**Given data:**
Lemma session_records_isolated_witness :
  files_after default_middleware
    {[ "sessions/5f1d.json" := json_dumps (JObj [("state", JStr "7d9c")]);
       "sessions/a0a0.json" := json_dumps (JObj [("user", JObj [("oid", JStr "0001")])]) ]}
    (Sample.post_request "5f1d" [])
    (call_next_of (logout Sample.cfg_auth (Sample.post_request "5f1d" [])) tt) []
    !! session_file_of default_middleware "a0a0" =
  ({[ "sessions/5f1d.json" := json_dumps (JObj [("state", JStr "7d9c")]);
      "sessions/a0a0.json" := json_dumps (JObj [("user", JObj [("oid", JStr "0001")])]) ]}
     : gmap string string) !! session_file_of default_middleware "a0a0".
Proof.
  apply (session_records_isolated default_middleware _
           (Sample.post_request "5f1d" []) _ [] "a0a0").
  - reflexivity.
  - reflexivity.
  - vm_compute. discriminate.
Defined.

Lemma session_id_used_cookie (mw : middleware) (req : request)
    (urandom : list ascii) (sid : string) :
  session_id_of mw req = Some sid -> session_id_used mw req urandom = sid.
Proof. unfold session_id_used. now intros ->. Qed.



Lemma length_hexlify (bytes : list ascii) :
  String.length (hexlify bytes) = (2 * length bytes)%nat.
Proof.
  induction bytes as [|b bytes IH]; [reflexivity|].
  cbn [hexlify String.length length]. rewrite IH. lia.
Qed.

Lemma hex_digit_lower (n : N) : is_hex_lower (hex_digit n) = true.
Proof.
  destruct n as [|p]; [reflexivity|].
  do 4 (destruct p as [p|p|]; try reflexivity).
Qed.

Lemma all_hex_hexlify (bytes : list ascii) :
  all_chars is_hex_lower (hexlify bytes) = true.
Proof.
  induction bytes as [|b bytes IH]; [reflexivity|].
  cbn [hexlify all_chars]. now rewrite !hex_digit_lower, IH.
Qed.

Lemma session_id_of_none (mw : middleware) (req : request) :
  session_id_of mw req = None <->
  cookies req !! cookie_name mw = None \/
  cookies req !! cookie_name mw = Some EmptyString.
Proof.
  unfold session_id_of. destruct (cookies req !! cookie_name mw) as [sid|].
  - destruct (String.eqb sid EmptyString) eqn:E.
    + apply String.eqb_eq in E. subst. split; [now right|reflexivity].
    + apply String.eqb_neq in E. split; [discriminate|].
      intros [H|H]; [discriminate|]. injection H as ->. contradiction.
  - split; [now left|reflexivity].
Qed.
End Whenty.

(** * The test harness *)

(** X10.  With a fresh mock as callback, and a condition and a program
    that leave the mock alone, the mock's call count is, in every state
    of every run of [sync] or [async], the number of invocations of the
    callback: it is at most 1, and [wasCalled] answers whether an
    evaluation of the condition has returned [true]. *)
Theorem mock_counts_invocations {A : Type} (host_delay : Z -> Z)
    (c : A -> result bool * A) (env : nat -> A -> A) (fatal : bool)
    (iv : option Z) (t0 : Z) (a0 : A) (e : entry) (n : nat) :
  getCallCount (snd (world (run (around_mock env) fatal n
     (started host_delay (beside_mock c) mock_callback iv t0 (a0, 0) e)))) =
  calls (run (around_mock env) fatal n
     (started host_delay (beside_mock c) mock_callback iv t0 (a0, 0) e)) /\
  getCallCount (snd (world (run (around_mock env) fatal n
     (started host_delay (beside_mock c) mock_callback iv t0 (a0, 0) e)))) <= 1 /\
  wasCalled (snd (world (run (around_mock env) fatal n
     (started host_delay (beside_mock c) mock_callback iv t0 (a0, 0) e)))) =
  (0 <? returned_true (run (around_mock env) fatal n
     (started host_delay (beside_mock c) mock_callback iv t0 (a0, 0) e))).
Proof.
  set (s0 := started host_delay (beside_mock c) mock_callback iv t0 (a0, 0) e).
  assert (H : forall m,
            snd (world (run (around_mock env) fatal m s0)) =
            calls (run (around_mock env) fatal m s0) /\
            calls (run (around_mock env) fatal m s0) =
            returned_true (run (around_mock env) fatal m s0)).
  { induction m as [|m [IH1 IH2]].
    - destruct e; split; reflexivity.
    - destruct (started_inv host_delay (around_mock env) fatal (beside_mock c)
                  mock_callback iv t0 (a0, 0) e m)
        as (j & ps & Hj & Hinv & _).
      fold s0 in Hinv. simpl.
      destruct (step_effect host_delay (around_mock env) fatal (beside_mock c)
                  mock_callback iv t0 (a0, 0) j ps m _ Hj Hinv)
        as [-> | [(w & E & Hw & Hc & Hr) | (r & w & E & Hne & Hw & Hc & Hr)]].
      + split; assumption.
      + rewrite Hw, Hc, Hr. unfold beside_mock, around_mock in E.
        simpl in E. inversion E; subst. simpl.
        unfold mock_invoke.
        split; [f_equal; exact IH1 | f_equal; exact IH2].
      + rewrite Hw, Hc, Hr. unfold beside_mock, around_mock in E.
        simpl in E. inversion E; subst. simpl.
        split; [exact IH1 | exact IH2]. }
  destruct (H n) as [H1 H2].
  destruct (started_inv host_delay (around_mock env) fatal (beside_mock c)
              mock_callback iv t0 (a0, 0) e n)
    as (j & ps & _ & Hinv & _).
  fold s0 in Hinv. pose proof (inv_calls_le _ _ _ _ _ _ _ _ _ _ _ Hinv) as Hle.
  unfold getCallCount, wasCalled. rewrite H1.
  split; [reflexivity|]. split; [exact Hle|].
  rewrite H2. reflexivity.
Qed.
(** * Panel Splitter: grid planning, unit conversion, mark placement and
      the per-tile clipping loop, embedded from the TypeScript sources.

    JavaScript numbers are embedded as exact rationals ([Q]): the layout
    arithmetic of the sources (subtraction, multiplication, division,
    [Math.min], [Math.max], [Math.ceil]) is read over the rationals, without
    IEEE-754 rounding, NaN or infinities.  Loop counters and grid indices are
    natural numbers. *)

From Stdlib Require Import ZArith QArith Qround Qminmax List String Ascii Bool.
From Stdlib Require Import Lia Lqa Decimal DecimalNat DecimalString.
Import ListNotations.

Local Open Scope Q_scope.

(** ** Outcome of a call that may throw *)

Inductive result (A : Type) : Type :=
| Ok (a : A)
| Throw (msg : string).
Arguments Ok {A} a.
Arguments Throw {A} msg.

(** ** types.ts *)

Inductive UnitMode := auto | px96 | px72.
Inductive ExportMode := laser_safe | fast_clip.
Inductive NumberingFormat := R01C01 | F01_01 | Tile_001.
Inductive RegistrationMarkType := crosshair | pinhole | lmark.
Inductive MarkPlacement := inside | overlap_band.

Record RegistrationMarkSettings := {
  enabled : bool;
  markType : RegistrationMarkType;
  placement : MarkPlacement;
  size : Q;
  strokeWidth : Q;
  holeDiameter : Q
}.

Record AssemblyMapSettings := {
  mapEnabled : bool;
  includeLabels : bool;
  includeThumbnails : bool
}.
(** X19: Only core 0 advances the registration slot. A core registers [v1],
    synchronises and registers [v2]; both registrations are accepted. On
    core 0 they go to consecutive slots of the table. On any other core,
    running [bsp_sync] leaves the slot counter where it was, so the
    second registration goes to the slot of the first and replaces it. *)
Theorem registration_slot_advances_with_core0 :
  forall (P : platform) (v1 n1 v2 n2 : Z) (s : state),
    let me := pid (coredata s) in
    let k := bsp_var_counter (comm_buf s) in
    var_pushed (coredata s) = 0 ->
    0 <= k -> k + 1 < MAX_BSP_VARS P -> MAX_BSP_VARS P < 2 ^ 31 ->
    let s2 := bsp_push_reg P v2 n2 (bsp_sync (bsp_push_reg P v1 n1 s)) in
    host_out s2 = host_out s /\
    (me = 0 ->
     bsp_var_counter (comm_buf s2) = k + 1 /\
     bsp_var_list (comm_buf s2) k me = v1 /\
     bsp_var_list (comm_buf s2) (k + 1) me = v2) /\
    (me <> 0 ->
     bsp_var_counter (comm_buf s2) = k /\
     bsp_var_list (comm_buf s2) k me = v2).
Proof.
  intros P v1 n1 v2 n2 s me k Hfresh Hk Hroom Hmax s2.
  set (s1 := with_coredata (set_var_pushed 1 (coredata s))
               (with_comm_buf
                  (set_bsp_var_list (upd2 (bsp_var_list (comm_buf s)) k me v1)
                     (comm_buf s)) s)).
  assert (Hfirst : bsp_push_reg P v1 n1 s = s1).
  { unfold bsp_push_reg. rewrite Hfresh. cbn [Z.eqb negb]. fold k.
    destruct (Z.eqb_spec k (MAX_BSP_VARS P)); [lia | reflexivity]. }
  set (t := bsp_sync s1).
  assert (Hsync : var_pushed (coredata t) = 0) by reflexivity.
  assert (Hpid : pid (coredata t) = me) by reflexivity.
  assert (Hlist : bsp_var_list (comm_buf t)
                  = upd2 (bsp_var_list (comm_buf s)) k me v1).
  { unfold t, bsp_sync, sync_tail_shared. cbn. fold me.
    destruct (me =? 0); reflexivity. }
  assert (Hout : host_out t = host_out s) by reflexivity.
  assert (Hcounter : bsp_var_counter (comm_buf t) = if me =? 0 then k + 1 else k).
  { unfold t, bsp_sync, sync_tail_shared. cbn. fold me k.
    destruct (me =? 0); cbn; [apply sint32_small; lia | reflexivity]. }
  assert (Hsecond : s2 = with_coredata (set_var_pushed 1 (coredata t))
                           (with_comm_buf
                              (set_bsp_var_list
                                 (upd2 (bsp_var_list (comm_buf t))
                                    (if me =? 0 then k + 1 else k) me v2)
                                 (comm_buf t)) t)).
  { unfold s2. rewrite Hfirst. fold t. clearbody t.
    unfold bsp_push_reg. rewrite Hsync. cbn [Z.eqb negb]. rewrite Hcounter, Hpid.
    destruct (Z.eqb_spec (if me =? 0 then k + 1 else k) (MAX_BSP_VARS P)) as [E|_];
      [destruct (me =? 0); lia | reflexivity]. }
  clearbody s2 t. subst s2. cbn. rewrite Hlist, Hcounter.
  split; [exact Hout|].
  split; intros Hme.
  - destruct (Z.eqb_spec me 0); [|contradiction].
    split; [reflexivity|]. split.
    + rewrite upd2_other by lia. apply upd2_same.
    + apply upd2_same.
  - destruct (Z.eqb_spec me 0); [contradiction|].
    split; [reflexivity|]. apply upd2_same.
Qed.

Lemma registration_slot_advances_with_core0_witness :
  let r0 := bsp_push_reg example_platform 0x6000 4
              (bsp_sync (bsp_push_reg example_platform 0x4000 4
                           (core_view 0 example_system))) in
  let r1 := bsp_push_reg example_platform 0x6000 4
              (bsp_sync (bsp_push_reg example_platform 0x5000 4
                           (core_view 1 example_system))) in
  (bsp_var_list (comm_buf r0) 0 0 = 0x4000 /\ bsp_var_list (comm_buf r0) 1 0 = 0x6000) /\
  (bsp_var_list (comm_buf r1) 0 1 = 0x6000 /\ bsp_var_counter (comm_buf r1) = 0).
Proof.
  intros r0 r1.
  destruct (registration_slot_advances_with_core0 example_platform 0x4000 4 0x6000 4
              (core_view 0 example_system)
              eq_refl ltac:(vm_compute; congruence) ltac:(vm_compute; congruence)
              ltac:(vm_compute; congruence)) as (_ & Hzero & _).
  destruct (registration_slot_advances_with_core0 example_platform 0x5000 4 0x6000 4
              (core_view 1 example_system)
              eq_refl ltac:(vm_compute; congruence) ltac:(vm_compute; congruence)
              ltac:(vm_compute; congruence)) as (_ & _ & Hother).
  split.
  - exact (proj2 (Hzero eq_refl)).
  - destruct (Hother ltac:(vm_compute; congruence)) as (Hc & Hl). split; assumption.
Defined.

Lemma filter_partition_perm {A : Type} (f : A -> bool) (l : list A) :
  Permutation (filter (fun x => negb (f x)) l ++ filter f l) l.
Proof.
  induction l as [|x l IH]; [constructor|].
  cbn [filter]. destruct (f x); cbn [negb app].
  - apply Permutation_sym. apply Permutation_cons_app.
    apply Permutation_sym. exact IH.
  - now constructor.
Qed.

Lemma core_data_start (l : list (ebsp_core_data * sync_pc)) :
  Forall (fun c => snd c = PcRunning) l ->
  Forall2 core_data_at (map fst l) l.
Proof.
  induction 1 as [|[cd pc] l Hpc Hl IH]; cbn; constructor; trivial.
  cbn in Hpc. subst pc. reflexivity.
Qed.

Lemma sync_tail_core_no_requests (cd : ebsp_core_data) :
  request_counter (sync_tail_core cd) = 0.
Proof.
  unfold sync_tail_core. cbn.
  destruct (negb (var_pushed cd =? 0)); reflexivity.
Qed.

Lemma done_cores_no_requests (mc0 mc : machine) (sched : list nat)
    (tr : list sync_event) :
  all_at PcRunning mc0 ->
  run sched mc0 = Some (tr, mc) ->
  all_at PcDone mc ->
  Forall (fun c => request_counter (fst c) = 0) (cores mc).
Proof.
  intros Hstart Hrun Hdone.
  destruct (run_core_data (map fst (cores mc0)) sched mc0 mc tr Hrun
              (core_data_start _ Hstart)) as (Hcd & _).
  unfold all_at in Hdone. revert Hcd Hdone.
  generalize (map fst (cores mc0)). generalize (cores mc).
  induction l as [|c l IH]; intros l0 Hcd Hdone; [constructor|].
  inversion Hcd as [|cd0 ? l0' ? Hat Hrest]; subst.
  inversion Hdone as [|? ? Hpc Hdone']; subst.
  constructor; [|eapply IH; eassumption].
  unfold core_data_at in Hat. rewrite Hpc in Hat. cbn in Hat.
  rewrite Hat. apply sync_tail_core_no_requests.
Qed.

Lemma reenter_running (mc : machine) : all_at PcRunning (reenter mc).
Proof.
  unfold all_at, reenter. cbn [cores].
  induction (cores mc) as [|c l IH]; cbn; constructor; trivial.
Qed.

Lemma phase_done_none (puts : bool) (i : Z) (cd : ebsp_core_data) (cb : ebsp_comm_buf) :
  i <= 0 -> phase_done puts i cd cb = [].
Proof.
  intros Hi. unfold phase_done.
  replace (Z.to_nat i) with 0%nat by lia. reflexivity.
Qed.

(** With no request pending on any core, a synchronisation copies
    nothing. *)
Lemma run_without_requests (mc0 mc : machine) (sched : list nat)
    (tr : list sync_event) :
  all_at PcRunning mc0 ->
  Forall (fun c => request_counter (fst c) = 0) (cores mc0) ->
  run sched mc0 = Some (tr, mc) ->
  tr = [] /\ ram mc = ram mc0.
Proof.
  intros Hstart Hnone Hrun.
  pose proof (run_preserves mc0 sched mc0 mc [] tr (sync_inv_start mc0 Hstart) Hrun)
    as Hinv.
  cbn [app] in Hinv.
  destruct Hinv as [Hlen _ Hram Hcores _ _].
  assert (Hempty : tr = []).
  { destruct tr as [|x tr']; [reflexivity|]. exfalso.
    destruct (run_events_valid sched mc0 mc _ Hrun) as (_ & Hvalid).
    inversion Hvalid as [|? ? Hx _]; subst.
    destruct (nth_error (cores mc) (ev_core x)) as [c|] eqn:Hc;
      [|apply nth_error_None in Hc; lia].
    destruct (Hcores _ c Hc) as (cd0 & Hk0 & Hev & _ & Hidx).
    rewrite Forall_forall in Hnone.
    pose proof (Hnone _ (nth_error_In _ _ Hk0)) as Hrc. cbn in Hrc.
    pose proof (in_events_of x (x :: tr') (or_introl eq_refl)) as Hin.
    rewrite Hev in Hin.
    destruct (snd c); cbn [expected_events loop_index_ok] in Hin, Hidx;
      rewrite ?Hrc in Hin, Hidx;
      rewrite ?phase_done_none in Hin by lia; exact Hin. }
  split; [exact Hempty|]. rewrite Hram, Hempty. reflexivity.
Qed.

(** X20: [bsp_sync] carries out each pending request once. When the
    cores synchronise, in any interleaving, the copies core [k] has made
    when all cores have returned are its pending requests, each of them
    once; every copy made is some core's; memory is the memory on entry
    with these copies applied. If the cores then synchronise again with
    nothing issued in between, no copy is made and memory stays as the
    first synchronisation left it. *)
Theorem sync_applies_requests_once :
  forall (mc0 mc1 : machine) (sched : list nat) (tr : list sync_event),
    all_at PcRunning mc0 ->
    run sched mc0 = Some (tr, mc1) ->
    all_at PcDone mc1 ->
    ram mc1 = replay tr (ram mc0) /\
    (forall k cd,
        nth_error (cores mc0) k = Some (cd, PcRunning) ->
        Permutation (events_of k tr) (pending cd (shared mc0))) /\
    (forall e, In e tr ->
               exists cd, nth_error (cores mc0) (ev_core e) = Some (cd, PcRunning)) /\
    (forall sched2 tr2 mc2,
        run sched2 (reenter mc1) = Some (tr2, mc2) ->
        tr2 = [] /\ ram mc2 = ram mc1).
Proof.
  intros mc0 mc1 sched tr Hstart Hrun Hdone.
  pose proof (run_preserves mc0 sched mc0 mc1 [] tr (sync_inv_start mc0 Hstart) Hrun)
    as Hinv.
  cbn [app] in Hinv.
  split; [apply Hinv|]. split; [|split].
  - intros k cd Hk.
    rewrite (events_at_done mc0 mc1 tr k cd Hinv Hdone Hk).
    apply filter_partition_perm.
  - intros e He.
    destruct (event_origin mc0 mc1 sched tr Hstart Hrun Hdone e He) as (cd & Hk & _).
    exists cd. exact Hk.
  - intros sched2 tr2 mc2 Hrun2.
    apply (run_without_requests (reenter mc1) mc2 sched2 tr2); trivial.
    + apply reenter_running.
    + pose proof (done_cores_no_requests mc0 mc1 sched tr Hstart Hrun Hdone) as Hnone.
      unfold reenter. cbn [cores]. rewrite Forall_map. exact Hnone.
Qed.

(** In the exchange core 0 has two requests pending and makes two
    copies; a second synchronisation leaves the byte the put stored. *)
Lemma sync_applies_requests_once_witness :
  let again := [0; 1; 0; 1; 0; 1; 0; 1; 0; 1; 0; 1]%nat in
  let r2 := match run again (reenter (snd exchange_result)) with
            | Some r => r
            | None => ([], reenter (snd exchange_result))
            end in
  length (events_of 0 (fst exchange_result)) = 2%nat /\
  fst r2 = [] /\
  ram (snd r2) 0x80905000 = 7.
Proof.
  intros again r2.
  assert (Hstart : all_at PcRunning (machine_of exchange))
    by (repeat constructor).
  assert (Hrun : run exchange_schedule (machine_of exchange)
                 = Some (fst exchange_result, snd exchange_result))
    by (apply run_result; vm_compute; reflexivity).
  assert (Hdone : all_at PcDone (snd exchange_result))
    by (apply all_at_done; vm_compute; reflexivity).
  assert (Hrun2 : run again (reenter (snd exchange_result)) = Some (fst r2, snd r2))
    by (apply run_result; vm_compute; reflexivity).
  destruct (sync_applies_requests_once _ _ _ _ Hstart Hrun Hdone)
    as (_ & Hperm & _ & Hagain).
  destruct (Hagain again (fst r2) (snd r2) Hrun2) as (Hnone & Hram).
  split; [|split].
  - exact (eq_trans
             (Permutation_length
                (Hperm 0%nat (nth 0 (sys_cores exchange) core0) eq_refl))
             eq_refl).
  - exact Hnone.
  - exact (eq_trans (f_equal (fun m => m 0x80905000) Hram) eq_refl).
Defined.

(** ** Messages to the host *)

Lemma exec_call_host_out (P : platform) (c : bsp_call) (s : state) :
  pid (coredata (exec_call P c s)) = pid (coredata s) /\
  (host_out (exec_call P c s) = host_out s \/
   exists e, host_out (exec_call P c s) = host_out s ++ [(pid (coredata s) + 1, e)]).
Proof.
  destruct c; cbn [exec_call];
    unfold bsp_push_reg, bsp_put, bsp_hpput, bsp_get, bsp_hpget, bsp_set_tagsize,
           bsp_send, bsp_qsize, bsp_get_tag, bsp_move, bsp_hpmove,
           _get_remote_addr, _next_queue_message, _pop_queue_message;
    repeat (match goal with
            | |- context [find_slot ?a ?b ?c ?d] => destruct (find_slot a b c d)
            | |- context [next_from ?a ?b ?c ?d] =>
                destruct (next_from a b c d) as [[?|] ?]
            | |- context [qsize_loop ?a ?b ?c ?d ?e ?f] =>
                destruct (qsize_loop a b c d e f) as [[? ?] ?]
            | |- context [if ?b then _ else _] => destruct b
            end; cbn);
    cbn; (split; [reflexivity|]);
    first [left; reflexivity | right; eexists; reflexivity].
Qed.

**What the task requires:** Some lines above may hold the word "that"; say how many do, giving nothing besides the number.

**Answer below:** 2